◆ **What the task asks**:
Given the material below, output exactly the lines from the line with "(** An ISA line [i] has changed. *)" to the line with "(forall g, 0", both ends included, and no other lines.

───── Data provided

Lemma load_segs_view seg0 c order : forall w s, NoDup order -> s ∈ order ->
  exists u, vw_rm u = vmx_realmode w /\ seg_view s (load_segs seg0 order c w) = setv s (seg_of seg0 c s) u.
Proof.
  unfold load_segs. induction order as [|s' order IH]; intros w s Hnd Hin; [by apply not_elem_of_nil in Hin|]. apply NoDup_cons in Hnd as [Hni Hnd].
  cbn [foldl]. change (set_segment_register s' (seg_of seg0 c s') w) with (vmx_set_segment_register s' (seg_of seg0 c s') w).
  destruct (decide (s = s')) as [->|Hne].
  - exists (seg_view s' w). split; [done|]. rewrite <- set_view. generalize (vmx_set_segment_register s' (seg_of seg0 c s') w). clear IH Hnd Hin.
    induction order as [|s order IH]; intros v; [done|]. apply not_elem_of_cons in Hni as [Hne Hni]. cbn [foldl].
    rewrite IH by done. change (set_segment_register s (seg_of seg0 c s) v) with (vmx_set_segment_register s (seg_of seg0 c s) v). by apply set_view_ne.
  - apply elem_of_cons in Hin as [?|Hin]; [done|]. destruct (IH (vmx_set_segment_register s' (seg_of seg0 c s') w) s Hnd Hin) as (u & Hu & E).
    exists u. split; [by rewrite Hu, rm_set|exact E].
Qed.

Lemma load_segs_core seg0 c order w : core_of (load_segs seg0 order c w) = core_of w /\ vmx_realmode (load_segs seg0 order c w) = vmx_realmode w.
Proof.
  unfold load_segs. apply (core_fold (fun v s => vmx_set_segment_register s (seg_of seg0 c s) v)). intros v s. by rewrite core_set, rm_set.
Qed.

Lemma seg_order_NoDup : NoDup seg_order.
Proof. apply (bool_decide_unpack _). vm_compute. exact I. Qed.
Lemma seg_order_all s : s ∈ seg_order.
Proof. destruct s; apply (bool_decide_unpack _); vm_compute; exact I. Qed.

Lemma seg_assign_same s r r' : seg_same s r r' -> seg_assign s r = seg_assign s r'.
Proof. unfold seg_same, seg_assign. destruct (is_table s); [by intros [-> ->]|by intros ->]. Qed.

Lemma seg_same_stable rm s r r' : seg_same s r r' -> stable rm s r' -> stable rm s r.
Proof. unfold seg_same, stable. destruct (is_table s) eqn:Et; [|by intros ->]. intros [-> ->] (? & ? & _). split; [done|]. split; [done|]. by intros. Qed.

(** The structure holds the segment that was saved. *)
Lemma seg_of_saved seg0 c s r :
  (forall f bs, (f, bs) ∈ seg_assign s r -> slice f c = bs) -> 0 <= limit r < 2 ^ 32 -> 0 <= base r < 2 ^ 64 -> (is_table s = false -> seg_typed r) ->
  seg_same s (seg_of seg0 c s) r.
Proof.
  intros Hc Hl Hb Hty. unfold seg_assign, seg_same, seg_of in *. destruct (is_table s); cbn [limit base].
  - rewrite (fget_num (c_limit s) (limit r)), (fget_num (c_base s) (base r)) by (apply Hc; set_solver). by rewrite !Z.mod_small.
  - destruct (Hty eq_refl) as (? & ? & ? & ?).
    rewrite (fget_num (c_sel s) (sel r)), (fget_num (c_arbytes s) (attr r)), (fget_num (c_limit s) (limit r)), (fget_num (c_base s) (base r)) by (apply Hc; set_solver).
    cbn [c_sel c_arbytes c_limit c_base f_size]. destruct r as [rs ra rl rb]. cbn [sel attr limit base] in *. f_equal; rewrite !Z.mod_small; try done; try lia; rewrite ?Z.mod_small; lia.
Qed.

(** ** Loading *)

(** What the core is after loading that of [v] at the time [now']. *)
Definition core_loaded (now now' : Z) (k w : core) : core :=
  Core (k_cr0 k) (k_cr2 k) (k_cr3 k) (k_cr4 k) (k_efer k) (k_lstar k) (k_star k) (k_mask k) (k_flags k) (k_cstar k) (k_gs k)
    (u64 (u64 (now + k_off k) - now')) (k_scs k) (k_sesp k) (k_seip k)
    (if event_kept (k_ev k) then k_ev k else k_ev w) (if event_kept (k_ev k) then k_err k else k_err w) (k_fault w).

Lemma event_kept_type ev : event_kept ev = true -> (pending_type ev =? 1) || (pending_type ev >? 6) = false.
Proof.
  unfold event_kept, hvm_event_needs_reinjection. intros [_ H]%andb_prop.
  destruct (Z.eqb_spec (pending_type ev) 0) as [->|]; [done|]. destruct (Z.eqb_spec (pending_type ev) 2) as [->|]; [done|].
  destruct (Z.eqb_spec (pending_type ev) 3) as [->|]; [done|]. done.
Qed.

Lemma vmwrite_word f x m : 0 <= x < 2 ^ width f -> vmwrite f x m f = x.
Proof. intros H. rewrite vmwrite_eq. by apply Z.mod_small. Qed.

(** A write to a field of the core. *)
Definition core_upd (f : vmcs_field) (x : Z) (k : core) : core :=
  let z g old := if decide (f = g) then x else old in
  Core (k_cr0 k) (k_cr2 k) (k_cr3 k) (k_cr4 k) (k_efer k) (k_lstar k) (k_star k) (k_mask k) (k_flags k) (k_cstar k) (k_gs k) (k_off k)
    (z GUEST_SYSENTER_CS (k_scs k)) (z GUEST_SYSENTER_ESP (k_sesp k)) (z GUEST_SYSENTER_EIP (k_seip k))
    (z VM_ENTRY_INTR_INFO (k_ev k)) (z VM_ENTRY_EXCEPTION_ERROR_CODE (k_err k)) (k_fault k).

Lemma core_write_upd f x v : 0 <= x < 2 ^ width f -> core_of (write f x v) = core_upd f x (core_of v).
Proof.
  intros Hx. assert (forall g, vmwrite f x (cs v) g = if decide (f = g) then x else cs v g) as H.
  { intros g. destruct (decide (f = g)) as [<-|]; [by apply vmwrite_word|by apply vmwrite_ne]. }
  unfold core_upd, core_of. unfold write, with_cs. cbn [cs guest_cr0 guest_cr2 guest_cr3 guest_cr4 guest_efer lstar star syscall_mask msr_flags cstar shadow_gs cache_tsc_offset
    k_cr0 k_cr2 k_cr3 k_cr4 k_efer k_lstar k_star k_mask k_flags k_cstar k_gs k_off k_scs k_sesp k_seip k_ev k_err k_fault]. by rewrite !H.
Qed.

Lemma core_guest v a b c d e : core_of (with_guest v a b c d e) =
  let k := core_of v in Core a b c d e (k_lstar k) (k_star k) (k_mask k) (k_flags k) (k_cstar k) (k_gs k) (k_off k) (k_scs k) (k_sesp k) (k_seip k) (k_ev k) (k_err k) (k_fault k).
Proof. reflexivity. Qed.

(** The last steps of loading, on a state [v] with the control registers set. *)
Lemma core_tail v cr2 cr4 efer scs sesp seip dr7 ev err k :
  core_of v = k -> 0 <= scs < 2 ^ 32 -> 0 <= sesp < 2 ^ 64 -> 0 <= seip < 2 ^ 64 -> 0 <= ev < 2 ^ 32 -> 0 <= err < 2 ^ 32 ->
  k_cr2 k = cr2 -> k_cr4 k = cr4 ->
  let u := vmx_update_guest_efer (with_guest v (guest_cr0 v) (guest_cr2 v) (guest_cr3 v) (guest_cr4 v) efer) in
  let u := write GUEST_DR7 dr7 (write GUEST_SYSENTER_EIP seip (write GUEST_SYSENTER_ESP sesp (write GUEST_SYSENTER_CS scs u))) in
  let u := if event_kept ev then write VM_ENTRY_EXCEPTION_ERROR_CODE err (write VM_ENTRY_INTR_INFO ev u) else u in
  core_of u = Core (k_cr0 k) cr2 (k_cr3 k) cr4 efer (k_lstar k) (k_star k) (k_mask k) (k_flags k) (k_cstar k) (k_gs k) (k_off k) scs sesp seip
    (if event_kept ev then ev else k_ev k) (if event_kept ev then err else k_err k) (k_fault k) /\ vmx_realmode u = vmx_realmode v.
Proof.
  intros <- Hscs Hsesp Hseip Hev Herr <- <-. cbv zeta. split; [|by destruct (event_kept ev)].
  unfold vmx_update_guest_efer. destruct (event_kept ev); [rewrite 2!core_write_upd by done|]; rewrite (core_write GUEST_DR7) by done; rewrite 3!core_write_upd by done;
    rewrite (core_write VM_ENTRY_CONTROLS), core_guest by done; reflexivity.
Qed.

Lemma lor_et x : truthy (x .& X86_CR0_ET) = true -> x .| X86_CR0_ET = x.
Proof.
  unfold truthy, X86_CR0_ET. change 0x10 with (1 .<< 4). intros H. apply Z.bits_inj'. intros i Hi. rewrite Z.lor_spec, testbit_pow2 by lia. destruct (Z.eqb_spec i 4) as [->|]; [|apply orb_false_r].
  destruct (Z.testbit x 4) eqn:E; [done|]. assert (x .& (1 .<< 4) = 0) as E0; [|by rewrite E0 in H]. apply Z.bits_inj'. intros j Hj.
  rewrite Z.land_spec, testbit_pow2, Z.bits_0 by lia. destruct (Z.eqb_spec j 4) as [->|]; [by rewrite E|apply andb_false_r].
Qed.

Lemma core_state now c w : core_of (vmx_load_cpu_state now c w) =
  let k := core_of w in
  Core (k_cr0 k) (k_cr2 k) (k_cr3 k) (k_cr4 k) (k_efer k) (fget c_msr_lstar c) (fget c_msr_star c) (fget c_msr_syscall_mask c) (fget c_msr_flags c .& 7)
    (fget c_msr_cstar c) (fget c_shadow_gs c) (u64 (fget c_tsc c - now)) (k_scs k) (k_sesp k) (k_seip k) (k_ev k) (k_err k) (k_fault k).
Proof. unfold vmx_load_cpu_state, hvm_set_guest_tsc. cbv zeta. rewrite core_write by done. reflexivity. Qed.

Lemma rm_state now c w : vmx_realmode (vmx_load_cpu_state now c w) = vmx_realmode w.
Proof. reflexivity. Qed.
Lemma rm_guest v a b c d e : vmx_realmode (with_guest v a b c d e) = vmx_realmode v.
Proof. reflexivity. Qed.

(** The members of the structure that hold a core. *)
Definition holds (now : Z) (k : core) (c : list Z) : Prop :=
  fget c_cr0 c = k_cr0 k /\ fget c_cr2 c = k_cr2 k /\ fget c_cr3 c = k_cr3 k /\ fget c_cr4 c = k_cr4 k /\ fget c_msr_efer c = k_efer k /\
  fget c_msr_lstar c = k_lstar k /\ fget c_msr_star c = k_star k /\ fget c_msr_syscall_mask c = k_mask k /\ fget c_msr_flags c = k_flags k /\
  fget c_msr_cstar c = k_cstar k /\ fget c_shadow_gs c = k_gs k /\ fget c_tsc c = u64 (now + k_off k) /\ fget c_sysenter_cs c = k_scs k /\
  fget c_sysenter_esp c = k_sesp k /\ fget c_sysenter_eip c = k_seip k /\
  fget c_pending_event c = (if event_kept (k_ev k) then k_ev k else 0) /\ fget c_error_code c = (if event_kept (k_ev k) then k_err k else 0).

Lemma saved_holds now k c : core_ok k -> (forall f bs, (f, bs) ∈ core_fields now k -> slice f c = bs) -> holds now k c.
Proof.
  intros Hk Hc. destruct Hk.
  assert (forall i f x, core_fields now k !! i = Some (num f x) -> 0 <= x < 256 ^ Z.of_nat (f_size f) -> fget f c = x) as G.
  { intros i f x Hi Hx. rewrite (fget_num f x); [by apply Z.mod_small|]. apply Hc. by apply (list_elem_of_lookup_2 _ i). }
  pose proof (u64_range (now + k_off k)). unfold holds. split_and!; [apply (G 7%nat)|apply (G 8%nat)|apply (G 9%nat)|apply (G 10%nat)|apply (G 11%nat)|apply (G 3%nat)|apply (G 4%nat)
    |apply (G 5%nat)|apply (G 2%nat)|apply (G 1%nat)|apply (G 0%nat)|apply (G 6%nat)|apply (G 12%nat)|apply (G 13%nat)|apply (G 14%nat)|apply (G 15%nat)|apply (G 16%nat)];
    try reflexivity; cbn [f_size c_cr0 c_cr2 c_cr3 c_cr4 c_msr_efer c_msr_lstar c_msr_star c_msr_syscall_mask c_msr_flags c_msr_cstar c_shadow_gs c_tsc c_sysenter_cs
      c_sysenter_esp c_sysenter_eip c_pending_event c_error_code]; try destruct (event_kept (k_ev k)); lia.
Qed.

──────────
───── Data provided

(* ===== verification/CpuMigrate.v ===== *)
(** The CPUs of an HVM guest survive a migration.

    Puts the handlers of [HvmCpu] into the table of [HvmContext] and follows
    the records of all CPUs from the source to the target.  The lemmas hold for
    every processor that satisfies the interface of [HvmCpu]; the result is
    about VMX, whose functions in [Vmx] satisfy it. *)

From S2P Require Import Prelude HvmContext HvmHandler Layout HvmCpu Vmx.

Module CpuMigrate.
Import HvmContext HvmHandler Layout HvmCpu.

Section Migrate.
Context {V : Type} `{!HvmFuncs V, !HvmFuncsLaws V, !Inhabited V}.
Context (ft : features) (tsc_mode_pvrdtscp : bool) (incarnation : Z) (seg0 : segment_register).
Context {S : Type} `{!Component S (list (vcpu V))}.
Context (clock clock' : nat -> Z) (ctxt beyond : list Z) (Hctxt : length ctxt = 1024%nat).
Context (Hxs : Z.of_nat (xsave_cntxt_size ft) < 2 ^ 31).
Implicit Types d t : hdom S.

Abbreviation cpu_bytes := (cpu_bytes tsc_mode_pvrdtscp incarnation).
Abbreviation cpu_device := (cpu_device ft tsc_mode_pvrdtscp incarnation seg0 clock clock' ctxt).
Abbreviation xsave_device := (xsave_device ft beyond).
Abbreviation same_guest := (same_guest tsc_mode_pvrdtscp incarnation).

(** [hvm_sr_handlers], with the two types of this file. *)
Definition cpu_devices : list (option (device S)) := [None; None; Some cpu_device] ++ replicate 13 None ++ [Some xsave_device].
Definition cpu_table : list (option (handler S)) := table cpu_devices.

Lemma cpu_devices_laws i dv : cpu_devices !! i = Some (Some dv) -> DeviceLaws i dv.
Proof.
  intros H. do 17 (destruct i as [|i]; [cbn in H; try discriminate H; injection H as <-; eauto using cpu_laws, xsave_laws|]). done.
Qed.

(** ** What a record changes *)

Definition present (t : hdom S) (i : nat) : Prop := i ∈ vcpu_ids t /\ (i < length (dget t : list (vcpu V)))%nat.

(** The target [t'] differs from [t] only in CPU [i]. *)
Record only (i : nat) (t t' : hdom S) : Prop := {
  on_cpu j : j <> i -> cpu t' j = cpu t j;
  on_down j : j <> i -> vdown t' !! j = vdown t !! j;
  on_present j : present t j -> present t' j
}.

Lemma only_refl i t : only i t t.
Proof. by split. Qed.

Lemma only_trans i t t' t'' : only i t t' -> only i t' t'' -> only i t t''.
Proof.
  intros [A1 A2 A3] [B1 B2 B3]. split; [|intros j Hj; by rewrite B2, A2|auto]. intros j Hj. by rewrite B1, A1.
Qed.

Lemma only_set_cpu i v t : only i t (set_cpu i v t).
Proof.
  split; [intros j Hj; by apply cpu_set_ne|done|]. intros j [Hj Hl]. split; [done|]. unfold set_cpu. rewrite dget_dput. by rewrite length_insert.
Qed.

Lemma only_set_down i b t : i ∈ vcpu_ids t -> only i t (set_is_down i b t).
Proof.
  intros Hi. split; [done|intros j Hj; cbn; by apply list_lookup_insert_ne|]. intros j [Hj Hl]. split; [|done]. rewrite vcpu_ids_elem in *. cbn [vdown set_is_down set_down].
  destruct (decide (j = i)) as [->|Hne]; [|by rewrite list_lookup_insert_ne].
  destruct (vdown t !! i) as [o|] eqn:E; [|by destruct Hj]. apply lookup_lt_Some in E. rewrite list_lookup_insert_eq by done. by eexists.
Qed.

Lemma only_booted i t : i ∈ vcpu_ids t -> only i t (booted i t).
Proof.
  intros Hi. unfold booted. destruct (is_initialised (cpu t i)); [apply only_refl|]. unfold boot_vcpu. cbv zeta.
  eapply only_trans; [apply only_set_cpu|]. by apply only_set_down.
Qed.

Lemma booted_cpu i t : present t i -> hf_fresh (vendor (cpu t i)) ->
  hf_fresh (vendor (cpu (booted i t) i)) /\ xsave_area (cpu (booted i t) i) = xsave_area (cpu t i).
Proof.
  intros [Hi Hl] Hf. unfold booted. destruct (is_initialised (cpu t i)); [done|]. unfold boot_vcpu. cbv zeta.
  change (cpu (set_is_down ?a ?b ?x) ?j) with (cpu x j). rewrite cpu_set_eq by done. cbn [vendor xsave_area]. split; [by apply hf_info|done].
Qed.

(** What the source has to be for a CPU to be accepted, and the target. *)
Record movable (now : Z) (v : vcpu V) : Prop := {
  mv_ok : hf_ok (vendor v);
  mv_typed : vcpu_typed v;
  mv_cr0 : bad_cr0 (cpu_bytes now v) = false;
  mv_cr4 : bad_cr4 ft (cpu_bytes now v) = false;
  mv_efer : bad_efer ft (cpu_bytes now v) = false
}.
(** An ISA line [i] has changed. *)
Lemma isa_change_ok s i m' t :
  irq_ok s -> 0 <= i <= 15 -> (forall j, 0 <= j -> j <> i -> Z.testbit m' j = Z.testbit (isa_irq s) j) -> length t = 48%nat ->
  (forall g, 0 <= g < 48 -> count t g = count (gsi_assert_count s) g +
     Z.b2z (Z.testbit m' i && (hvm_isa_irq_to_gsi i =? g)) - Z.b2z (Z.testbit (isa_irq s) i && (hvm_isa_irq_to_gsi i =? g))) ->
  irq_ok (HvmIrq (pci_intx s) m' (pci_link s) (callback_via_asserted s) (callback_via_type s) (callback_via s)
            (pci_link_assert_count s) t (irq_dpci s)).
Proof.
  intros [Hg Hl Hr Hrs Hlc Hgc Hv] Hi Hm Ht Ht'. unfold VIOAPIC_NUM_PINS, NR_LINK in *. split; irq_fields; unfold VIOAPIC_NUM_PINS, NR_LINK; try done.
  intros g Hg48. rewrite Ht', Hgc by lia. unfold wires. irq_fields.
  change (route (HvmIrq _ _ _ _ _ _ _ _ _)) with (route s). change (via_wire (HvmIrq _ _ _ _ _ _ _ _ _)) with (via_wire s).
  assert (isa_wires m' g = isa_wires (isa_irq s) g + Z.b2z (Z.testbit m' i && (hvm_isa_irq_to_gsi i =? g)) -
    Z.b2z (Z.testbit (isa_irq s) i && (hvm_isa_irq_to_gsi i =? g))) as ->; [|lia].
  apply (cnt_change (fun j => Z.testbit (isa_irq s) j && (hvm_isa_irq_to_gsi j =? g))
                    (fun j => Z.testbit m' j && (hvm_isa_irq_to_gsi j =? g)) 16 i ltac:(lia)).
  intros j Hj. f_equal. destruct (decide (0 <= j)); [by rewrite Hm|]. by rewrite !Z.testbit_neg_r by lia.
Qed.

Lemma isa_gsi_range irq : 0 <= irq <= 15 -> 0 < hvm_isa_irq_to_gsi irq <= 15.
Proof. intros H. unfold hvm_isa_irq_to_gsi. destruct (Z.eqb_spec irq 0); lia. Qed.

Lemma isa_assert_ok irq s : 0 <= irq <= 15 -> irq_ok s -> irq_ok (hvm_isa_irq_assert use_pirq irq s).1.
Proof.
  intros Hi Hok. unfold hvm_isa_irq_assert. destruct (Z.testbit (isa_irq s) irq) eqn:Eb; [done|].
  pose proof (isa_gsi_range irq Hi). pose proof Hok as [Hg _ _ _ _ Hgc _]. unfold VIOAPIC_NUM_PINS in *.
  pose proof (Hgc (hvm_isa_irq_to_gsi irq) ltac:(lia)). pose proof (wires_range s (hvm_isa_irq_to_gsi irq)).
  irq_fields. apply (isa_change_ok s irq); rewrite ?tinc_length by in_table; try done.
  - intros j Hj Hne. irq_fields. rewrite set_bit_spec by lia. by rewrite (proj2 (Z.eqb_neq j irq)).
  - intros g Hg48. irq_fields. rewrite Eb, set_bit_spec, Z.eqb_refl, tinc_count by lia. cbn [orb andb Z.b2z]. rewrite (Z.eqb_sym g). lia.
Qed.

──────────
───── Data provided

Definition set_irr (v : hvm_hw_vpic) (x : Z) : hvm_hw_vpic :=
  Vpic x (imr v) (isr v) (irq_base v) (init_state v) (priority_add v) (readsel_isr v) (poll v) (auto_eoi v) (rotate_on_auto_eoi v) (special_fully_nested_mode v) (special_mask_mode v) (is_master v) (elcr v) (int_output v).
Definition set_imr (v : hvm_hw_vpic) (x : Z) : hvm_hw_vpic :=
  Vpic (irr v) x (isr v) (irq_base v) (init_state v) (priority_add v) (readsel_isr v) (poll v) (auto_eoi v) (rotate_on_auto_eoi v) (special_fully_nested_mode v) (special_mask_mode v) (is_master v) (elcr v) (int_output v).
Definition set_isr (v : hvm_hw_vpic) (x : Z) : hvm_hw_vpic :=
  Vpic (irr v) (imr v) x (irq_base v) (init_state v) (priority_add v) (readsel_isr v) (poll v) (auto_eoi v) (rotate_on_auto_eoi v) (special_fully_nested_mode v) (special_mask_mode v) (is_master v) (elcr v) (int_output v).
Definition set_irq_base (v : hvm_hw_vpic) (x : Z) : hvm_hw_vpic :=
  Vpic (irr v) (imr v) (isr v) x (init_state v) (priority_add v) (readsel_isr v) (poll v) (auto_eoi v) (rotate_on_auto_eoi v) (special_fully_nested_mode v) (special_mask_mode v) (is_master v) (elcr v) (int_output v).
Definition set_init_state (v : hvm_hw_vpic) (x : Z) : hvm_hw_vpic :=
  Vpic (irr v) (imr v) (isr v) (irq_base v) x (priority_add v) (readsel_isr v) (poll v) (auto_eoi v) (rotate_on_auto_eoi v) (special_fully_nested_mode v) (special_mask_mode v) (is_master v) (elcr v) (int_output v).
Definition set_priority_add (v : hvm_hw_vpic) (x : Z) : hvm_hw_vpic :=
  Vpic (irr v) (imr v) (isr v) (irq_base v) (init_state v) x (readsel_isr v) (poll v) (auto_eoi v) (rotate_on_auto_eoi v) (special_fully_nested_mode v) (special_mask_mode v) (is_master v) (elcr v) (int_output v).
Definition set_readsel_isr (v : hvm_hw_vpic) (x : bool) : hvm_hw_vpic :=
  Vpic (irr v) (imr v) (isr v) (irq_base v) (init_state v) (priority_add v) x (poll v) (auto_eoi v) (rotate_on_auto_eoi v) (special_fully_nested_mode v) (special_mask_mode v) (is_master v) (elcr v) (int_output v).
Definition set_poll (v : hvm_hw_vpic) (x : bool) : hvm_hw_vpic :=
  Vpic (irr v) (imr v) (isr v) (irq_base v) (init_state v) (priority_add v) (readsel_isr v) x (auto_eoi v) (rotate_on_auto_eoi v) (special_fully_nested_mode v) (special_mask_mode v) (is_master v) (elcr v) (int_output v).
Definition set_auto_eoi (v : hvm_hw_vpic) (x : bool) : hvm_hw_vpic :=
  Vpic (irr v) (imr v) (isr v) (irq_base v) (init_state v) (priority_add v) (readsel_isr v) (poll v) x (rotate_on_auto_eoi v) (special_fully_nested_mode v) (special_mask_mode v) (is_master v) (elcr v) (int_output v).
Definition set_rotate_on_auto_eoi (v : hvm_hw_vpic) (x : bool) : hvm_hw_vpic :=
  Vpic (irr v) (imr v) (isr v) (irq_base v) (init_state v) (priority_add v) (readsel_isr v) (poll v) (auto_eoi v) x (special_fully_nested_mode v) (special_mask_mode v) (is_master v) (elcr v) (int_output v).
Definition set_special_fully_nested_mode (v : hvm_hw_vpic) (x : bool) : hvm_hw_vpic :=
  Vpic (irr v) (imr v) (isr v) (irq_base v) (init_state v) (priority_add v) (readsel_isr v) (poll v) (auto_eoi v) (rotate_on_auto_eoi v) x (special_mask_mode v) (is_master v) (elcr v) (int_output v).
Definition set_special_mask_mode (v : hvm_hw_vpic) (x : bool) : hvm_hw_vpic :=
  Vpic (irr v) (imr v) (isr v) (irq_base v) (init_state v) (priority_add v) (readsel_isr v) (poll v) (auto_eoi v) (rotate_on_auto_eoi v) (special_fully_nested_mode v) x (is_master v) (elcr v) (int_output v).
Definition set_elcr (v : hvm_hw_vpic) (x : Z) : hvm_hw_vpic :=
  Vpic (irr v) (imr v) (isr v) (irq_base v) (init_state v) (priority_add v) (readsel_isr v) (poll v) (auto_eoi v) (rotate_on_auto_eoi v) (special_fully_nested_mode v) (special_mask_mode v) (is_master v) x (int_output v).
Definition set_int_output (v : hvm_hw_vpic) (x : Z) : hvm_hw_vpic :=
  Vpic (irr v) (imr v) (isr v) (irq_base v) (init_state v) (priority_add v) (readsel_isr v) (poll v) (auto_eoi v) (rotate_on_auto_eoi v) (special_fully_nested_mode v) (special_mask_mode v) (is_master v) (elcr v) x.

──────────

◆ **Problem solution**:
(** An ISA line [i] has changed. *)
Lemma isa_change_ok s i m' t :
  irq_ok s -> 0 <= i <= 15 -> (forall j, 0 <= j -> j <> i -> Z.testbit m' j = Z.testbit (isa_irq s) j) -> length t = 48%nat ->
  (forall g, 0 <= g < 48 -> count t g = count (gsi_assert_count s) g +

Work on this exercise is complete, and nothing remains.